BIOGRAPHY MUSIC RECORDINGS SOURCES
Pauline Duchambge (nee Charlotte-Antoinette-Pauline de Montet) was initially thought to have been born in Martinique to a wealthy family but current research suggests she was born and baptized in Strasbourg. While still young, her family moved to Paris where she was educated in a convent while studying piano before becoming a composer and singer.
At twenty years old, Duchambge married Baron Philibert Duchambge. Their divorce followed quickly and she earnestly devoted herself to her music, studying with Jan Dussek, Léopold-Bastien Desormery, Luigi Cherubini, and Daniel Auber. As her family fortune slowly dwindled to nothing, she continued to pursue a career in composition and performance as a matter of survival.

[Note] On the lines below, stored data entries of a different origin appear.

Lemma BatchSampler_length (batch_size : nat) (sampler batch : list nat) :
  length batch < batch_size →
  length (torch.BatchSampler batch_size sampler batch) =
    (length batch + length sampler + batch_size - 1) / batch_size.
Proof.
  revert batch. induction sampler as [|idx sampler IH]; intros batch Hlt; simpl.
  - case_bool_decide as Hpos; simpl.
    + apply (Nat.div_unique _ _ _ (length batch - 1)); lia.
    + symmetry. apply Nat.div_small. lia.
  - case_bool_decide as Hfull.
    + simpl. rewrite IH by (simpl; lia). rewrite length_app in Hfull.
      simpl in *.
      replace (length batch + S (length sampler) + batch_size - 1)
        with (1 * batch_size + (length sampler + batch_size - 1)) by lia.
      rewrite Nat.div_add_l by lia.
      by replace (0 + length sampler + batch_size - 1)
        with (length sampler + batch_size - 1) by lia.
    + rewrite length_app in Hfull. simpl in Hfull.
      rewrite IH by (rewrite length_app; simpl; lia).
      rewrite length_app. simpl. f_equal. lia.
Qed.

(** Batch [i] of batches that tile [seq k n], all full but the last,
    starts before the end and holds [b] indices, or what is left of the
    [n]. *)
Lemma batches_lengths (b k n : nat) (bt : list (list nat)) :
  concat bt = seq k n →
  Forall (λ x, (0 < length x ≤ b)%nat) bt →
  (∀ i x, bt !! i = Some x → S i < length bt → length x = b) →
  ∀ i x, bt !! i = Some x → i * b < n ∧ length x = min b (n - i * b).
Proof.
  revert k n. induction bt as [|y bt IH]; intros k n Hcat Hall Hfull i x Hx; [done|].
  simpl in Hcat. apply Forall_cons in Hall as [Hy Hall].
  assert (length y + length (concat bt) = n) as Hsum.
  { apply (f_equal length) in Hcat. by rewrite length_app, length_seq in Hcat. }
  destruct i as [|i]; simpl in Hx.
  - injection Hx as <-. split; [lia|].
    destruct bt as [|z bt]; [simpl in Hsum; lia|].
    assert (length y = b) as Hb by (apply (Hfull 0 y eq_refl); simpl; lia). lia.
  - assert (length y = b) as Hb.
    { apply (Hfull 0 y eq_refl). apply lookup_lt_Some in Hx. simpl. lia. }
    replace n with (length y + (n - length y)) in Hcat by lia.
    rewrite seq_app in Hcat.
    apply app_inj_1 in Hcat as [_ Hrest]; [|by rewrite length_seq].
    destruct (IH (k + length y) (n - length y) Hrest Hall) with (i := i) (x := x)
      as [Hlt Hlen]; [|done|].
    { intros j z Hz Hj. apply (Hfull (S j) z Hz). simpl. lia. }
    rewrite Hb in *. simpl. split; [lia|]. rewrite Hlen. f_equal. lia.
Qed.

(** Fetching records that can all be built gives them in the order of
    the indices. *)
Lemma apply_Return_fmap {A B} (f : A → outcome B) (g : A → B) (l : list A) :
  Forall (λ x, f x = Return (g x)) l → apply f l = Return (g <$> l).
Proof. induction 1 as [|x l Hx _ IH]; simpl; [done|]. by rewrite Hx, IH. Qed.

Duchambge began a lifelong friendship with Marceline Desbordes-Valmore, publisher of four collections of poems. This friendship gave Duchambge the opportunity to move in the prime musical and artistic circles of Paris where she met other writers like Victor Hugo and Hugo Lamartine, whose texts she set, as well as women writers like Amble Tastu and Emile de Girardin. In this stimulating atmosphere, Duchambge wrote and published more than 400 romances and ballads, preferring the pastoral, love, and religious texts of the time period for voice.
Though her life was filled with the challenges of ill health and financial difficulties, Duchambge’s work was respected and enjoyed throughout her lifetime.